Monday, February 22, 2010

Planning a Laboratory

We had already multiple entries about the lab renovations, but I didn't get a chance to show off the current plans. So here is my excuse.

While the basic renovation is progressing (more updates soon), we are meeting on Thursday with the furniture manufacturer to go over the final details of the order. This gave Ayelet and me a reason to revisit the plans and update them in light of our recent experiences in the lab. Although this is the n'th iteration, I still feel that we are a bit amateurish in architecture/interior design, and so will be happy to get feedback (this is still not final, and so...)

The lab we will occupy consists of two large rooms that are facing each other. The layout before we started the renovation was simple two (almost) symmetric rooms with doors facing each other:

Since we are currently occupying room 2-313 (the bottom one), the renovation is going in a stepwise manner. The top one is being renovated right now. When that room will be ready, we will move our stuff there, and then the bottom one will be renovated.

The plan for the first room, is as a basically a fairly standard molecular biology lab. It contains four bays with benches, at the end of which there are desks for personal computer workstations.

where gray are workbenches, light blue are desks (lower height), and purple is a sink.

There were several issues we wanted to take care of in the design:
  • We wanted this space to be a flexible lab to allow for changes in the future.
  • We expect 6-8 people working in the lab.
  • Each bench to have an adjacent desk, so that people can move from bench work to the computer readily
  • We wanted ample space for shared equipment (PCR block, centrifuges, heat blocks and water baths, etc.).
  • Maintain a clear "walkway" along the lab length
  • The hood location was forced on us by the existing exhaust pipe and the fact that safety regulation require it to be about a meter from the door. 
  • The electricity board location was also forced on us by various regulations and constraints.
  • We wanted to leave the existing doorway intact, both to save on costs and also to have the lab doors facing each other.
We decided to have fairly deep benches (70 cm). However, with current "thin-screen" computers, we do not need deep desks. To gain more space for chairs at the end of the bays, we made the desk have little bays of their own. The actual design is going to be more rounded and nicer than the drawing above.
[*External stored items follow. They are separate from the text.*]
Lemma lease_request_carries_key_read_at_construction_witness :
  exists h pubKey privKey,
    Fake.getKeys "wg0" h
    = ((pubKey, privKey, None),
       host (Cases.after_build Fake.env "wg0" Scenario.blank_world))
    /\ (In (Call_Do (lease_request Fake.env
                       (Cases.built Fake.env "wg0" Scenario.blank_world)
                       Scenario.serverUrl Scenario.token))
           (calls_since Scenario.world
              (snd (GetNewWgLease Fake.env
                      (Cases.built Fake.env "wg0" Scenario.blank_world)
                      Scenario.serverUrl Scenario.token Scenario.world)))
        /\ lease_request_body Fake.env
             (Agent.pubKey (Cases.built Fake.env "wg0" Scenario.blank_world))
           = lease_request_body Fake.env pubKey).
Proof.
  destruct (@lease_request_carries_key_read_at_construction _ _ Fake.env
              "wg0" Scenario.blank_world
              (Cases.after_build Fake.env "wg0" Scenario.blank_world)
              (Cases.built Fake.env "wg0" Scenario.blank_world) eq_refl)
    as (h & pubKey & privKey & Hget & Hbody).
  exists h, pubKey, privKey. split; [exact Hget|].
  assert (Hin : In (Call_Do (lease_request Fake.env
                      (Cases.built Fake.env "wg0" Scenario.blank_world)
                      Scenario.serverUrl Scenario.token))
                   (calls_since Scenario.world
                      (snd (GetNewWgLease Fake.env
                              (Cases.built Fake.env "wg0"
                                           Scenario.blank_world)
                              Scenario.serverUrl Scenario.token
                              Scenario.world)))).
  { vm_compute. auto. }
  split; [exact Hin|].
  exact (Hbody _ _ _ _ Hin).
Defined.

(** Two peers, the first with two MAC addresses. *)
Example matchbox_groups_of_two_peers :
  terraform.matchbox_groups "wiresteward" "http://matchbox:8080"
    [terraform.mkPeer ["aa:aa"; "bb:bb"]; terraform.mkPeer ["cc:cc"]]
  = [terraform.mkGroup "wiresteward-0" "wiresteward-0" "aa:aa"
                       "http://matchbox:8080/ignition";
     terraform.mkGroup "wiresteward-1" "wiresteward-0" "bb:bb"
                       "http://matchbox:8080/ignition";
     terraform.mkGroup "wiresteward-2" "wiresteward-1" "cc:cc"
                       "http://matchbox:8080/ignition"].
Proof. reflexivity. Qed.
(** Callers that overlap in any way.  Up to the end of [pre] no pipeline
    has been stored; [post] lets every caller finish. *)
Lemma overlapping_callers (s : state) (n : nat) (pre post : list nat) :
  always_constructs env ->
  caption_pipeline (self (snd (run env pre (replicate n AtEntry) s))) = None ->
  Forall (fun p => exists r seen, p = Finished r seen)
         (fst (run env (pre ++ post) (replicate n AtEntry) s)) ->
  (length (constructions (hist s))
   + sum_list_with past_check (fst (run env pre (replicate n AtEntry) s))
   <= length (constructions
                (hist (snd (run env (pre ++ post) (replicate n AtEntry) s)))))%nat
  /\ (length (constructions
                (hist (snd (run env (pre ++ post) (replicate n AtEntry) s))))
      <= length (constructions (hist s)) + n)%nat
  /\ Forall (fun p => exists h, p = Finished (Return true) (Some h))
            (fst (run env (pre ++ post) (replicate n AtEntry) s)).
Proof.
  intros Hok Hnone Hfin.
  assert (Hstart : Forall (fun p => p = AtEntry \/ p = AtConstruct
                                    \/ exists h, p = AtStore h)
                          (replicate n AtEntry))
    by (apply Forall_replicate; auto).
  destruct (run_before_store pre _ s Hok Hstart Hnone) as [Hearly Hpre].
  pose proof (past_check_split _ Hearly) as Hk.
  destruct (run_success (pre ++ post) (replicate n AtEntry) s Hok)
    as [Hgood Hupper].
  { apply Forall_replicate. exact I. }
  destruct (replicate_counts n) as (Hmay & Hunstored & _).
  destruct (finished_counts _ Hfin) as [Habout0 Hmay0].
  rewrite Hmay, Hmay0 in Hupper. rewrite Hunstored in Hpre.
  rewrite run_app in *.
  pose proof (run_constructs post
                (fst (run env pre (replicate n AtEntry) s))
                (snd (run env pre (replicate n AtEntry) s))) as Hlower.
  rewrite Habout0 in Hlower.
  split; [|split].
  - rewrite Hk. hide_counts. lia.
  - lia.
  - rewrite Forall_forall in *. intros p Hp.
    destruct (Hfin p Hp) as (r & seen & ->).
    destruct (Hgood _ Hp) as [-> [h ->]]. eauto.
Qed.
(** * Gnip-Analysis-Tools: measurements and image enrichment

    A shallow embedding of
      - gnip_analysis_tools/measurements/measurement_base.py
      - gnip_analysis_tools/enrichments/image_enrichment.py
    Python objects become records, attribute presence (hasattr) becomes
    [option], exceptions become the [Error] branch of [result], and a
    method that mutates [self] returns the new [self] together with its
    result. *)

From Stdlib Require Import ZArith String Ascii Bool Lia List.
From Stdlib Require Import Sorting.Sorted Sorting.Permutation.
Import ListNotations.

Set Warnings "-register-all".
Local Open Scope string_scope.
Local Open Scope Z_scope.

(** ** Python values, exceptions *)

Module Py.

(** A subscript: [data[key]] is used with string keys (key paths) and
    with the integer [0] (first media entry). *)
Inductive pykey : Type :=
| KStr (s : string)
| KInt (i : Z).

(** The exceptions the two modules can raise.  [External] stands for an
    exception of a library called by the code (requests, PIL, keras). *)
Inductive exn : Type :=
| KeyError (k : pykey)
| IndexError
| TypeError
| AttributeError (msg : string)
| NotImplementedError (msg : string)
| External (name : string).

Inductive result (A : Type) : Type :=
| OK (a : A)
| Error (e : exn).
Arguments OK {A} a.
Arguments Error {A} e.
(** * Word counter: a shallow embedding of the text-analysis core of [src/App.tsx]

    The development follows the source file from top to bottom: the constants,
    the helpers [formatTime], [countSyllables] and [ordinal], the sentence
    heatmap ([analyzeSentence], [getSentenceHeatmap]) and its decorations, the
    [stats] record computed by the [App] component, and the text that
    [downloadMarkdown] writes.

    Conventions of the embedding.
    - A JavaScript string is the list of its UTF-16 code units ([list N]);
      [.length] is the length of that list.
    - A JavaScript number that holds an integer (an array length, a counter,
      an offset, the result of [Math.round]) is a [Z]; on these [+], [-], [%]
      and [Math.floor (a / b)] are exact below 2^53, which every length the
      program can build respects.
    - A JavaScript number that holds a fraction is an IEEE-754 binary64 value,
      taken from [SpecFloat] with [prec = 53] and [emax = 1024].
    - Regular expressions are run by a small greedy matcher over character
      classes, enough for the patterns of the source. *)

From Stdlib Require Import String Ascii DecimalString.
From Stdlib Require Import ZArith NArith List Bool Lia SpecFloat.
From Stdlib Require Import Sorted Permutation.
Import ListNotations.

Open Scope Z_scope.

(* ------------------------------------------------------------------------- *)
(** ** JavaScript strings *)
(* ------------------------------------------------------------------------- *)

Definition jsstring := list N.

(** An ASCII literal of the source, as code units. *)
Definition js (s : string) : jsstring :=
  map N_of_ascii (list_ascii_of_string s).

Definition jslength (s : jsstring) : Z := Z.of_nat (length s).

(** [a.length] of an array. *)
Definition alength {A : Type} (a : list A) : Z := Z.of_nat (length a).

Fixpoint jseqb (a b : jsstring) : bool :=
  match a, b with
  | [], [] => true
  | x :: a', y :: b' => N.eqb x y && jseqb a' b'
  | _, _ => false
  end.

(** [!s] is true for the empty string only. *)
Definition falsy (s : jsstring) : bool :=
  match s with [] => true | _ => false end.

(** A template literal renders an integer in decimal. *)
Definition render (n : Z) : jsstring :=
  js (NilZero.string_of_int (Z.to_int n)).

(** *** Character classes *)

Definition cls := N -> bool.

Definition in_range (lo hi c : N) : bool := (N.leb lo c && N.leb c hi)%N.

Definition one_of (l : list N) : cls := fun c => existsb (N.eqb c) l.

Definition cneg (p : cls) : cls := fun c => negb (p c).

(** [\s], which is also what [trim] removes: WhiteSpace and LineTerminator. *)
Definition is_space : cls := fun c =>
  in_range 9 13 c || one_of [32; 160; 5760; 8232; 8233; 8239; 8287; 12288; 65279]%N c
  || in_range 8192 8202 c.

(** [[a-z]] *)
Definition is_az : cls := in_range 97 122.

(** [[a-z0-9]] *)
Definition is_az09 : cls := fun c => is_az c || in_range 48 57 c.

(** [[aeiouy]] *)
Definition is_vowel : cls := one_of [97; 101; 105; 111; 117; 121]%N.

(** [[.!?]] *)
Definition is_term : cls := one_of [46; 33; 63]%N.

(** [[,;:—–]]: comma, semicolon, colon, em dash U+2014, en dash U+2013. *)
Definition is_punct : cls := one_of [44; 59; 58; 8212; 8211]%N.

(** *** String methods *)

Fixpoint dropWhile (p : cls) (s : jsstring) : jsstring :=
  match s with
  | [] => []
  | c :: r => if p c then dropWhile p r else s
  end.

Fixpoint takeWhile (p : cls) (s : jsstring) : jsstring :=
  match s with
  | [] => []
  | c :: r => if p c then c :: takeWhile p r else []
  end.
(** Whatever goes wrong in [parse], it raises [ValueError] or its subclass
    [ChecksumError]. *)
Lemma parse_only (line : string) (strict : bool) :
  only is_ValueError (snd (parse line strict)).
Proof.
  unfold parse. destruct (negb _); [reflexivity|].
  destruct (bind _ _) as [l [s|e]]; [exact I|].
  destruct e; reflexivity.
Qed.

Lemma stream_line_not_aborted (line : string) (strict : bool) :
  aborted (stream_line line strict) = None.
Proof.
  unfold stream_line.
  destruct (negb (PyStr.startswith "$" line)); [reflexivity|].
  destruct (negb (PyStr.truthy _)); [reflexivity|].
  pose proof (parse_only
                (PyStr.remove_char PyStr.NUL
                   (PyStr.strip (decode_ascii_ignore line))) strict) as H.
  destruct (parse _ strict) as [l [s|e]].
  - now destruct (negb _).
  - cbn in H. now rewrite H.
Qed.

Lemma parse_nmea_stream_cons (line : string) (rest : list string)
    (strict : bool) :
  parse_nmea_stream (line :: rest) strict
  = mk_stream
      (logged (stream_line line strict)
       ++ logged (parse_nmea_stream rest strict))%list
      (yielded (stream_line line strict)
       ++ yielded (parse_nmea_stream rest strict))%list
      (aborted (parse_nmea_stream rest strict)).
Proof.
  cbn [parse_nmea_stream]. cbv zeta.
  now rewrite stream_line_not_aborted.
Qed.

Lemma parse_nmea_stream_not_aborted (lines : list string) (strict : bool) :
  aborted (parse_nmea_stream lines strict) = None.
Proof.
  induction lines as [|line rest IH]; [reflexivity|].
  rewrite parse_nmea_stream_cons. exact IH.
Qed.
We also decided to have the "outer" benches longer (without desks) to allow more space for communal equipment and areas (e.g., gel running area, weighs and solutions area). If the case arises we can convert part of them into personal workspace. We also have a bench next to the sink that will be a good space for large equipment (e.g., larger centrifuge and PCR block).

We are debating what to do with the alcove on the right. We can move one of the refrigerators there and then elongate the middle shared bench area. Alternatively we can have the rightmost bench all the length of the wall, but that leaves a fairly in accessible area in the end.

In terms of storage we plan to have cabinets below the end tables, drawers (on wheels) below each bench, as well as refrigerator/freezer (each bay will have one of each). In addition, we will have shelves over the middle benches and along the walls.

The second room, is more complicated.

We are planning to divide it into three parts. The main one, in the middle, will host the robotic platform (on which I will expand in another post). This room will have a large cargo door that during normal operations will be shut. In addition, we plan to block the windows to minimize dust and to avoid direct sunlight (as the windows are facing south) and reduce temperature shifts. This room will also have tighter and stronger A/C system to maintain steady temperature for our assays.

The day to day access to the robotic room is through an intermediate small hallway on the right. This room will have space for a computer screen and printer, and maybe other small displays. This hallway also leads to a (fairly small) office.

On the left we have extra space for a meeting and kitchen. This room will serve the three research groups in our corridor and give a (sorely missing) place to have coffee or each lunch (as the labs are no-food-allowed area). We are still in early design stages regarding this room.

In addition,  half way down the corridor, we were given an other small room.  We are going to dedicate for the Singer operations. It will contain the Singer and the MasterClave station.

The idea is that since the Singer can be of use to multiple groups in the institute, and does not require intimate connection with the rest of the lab. Thus, having it in its own room will allow for simpler access and will not be a point of contention when others are using it.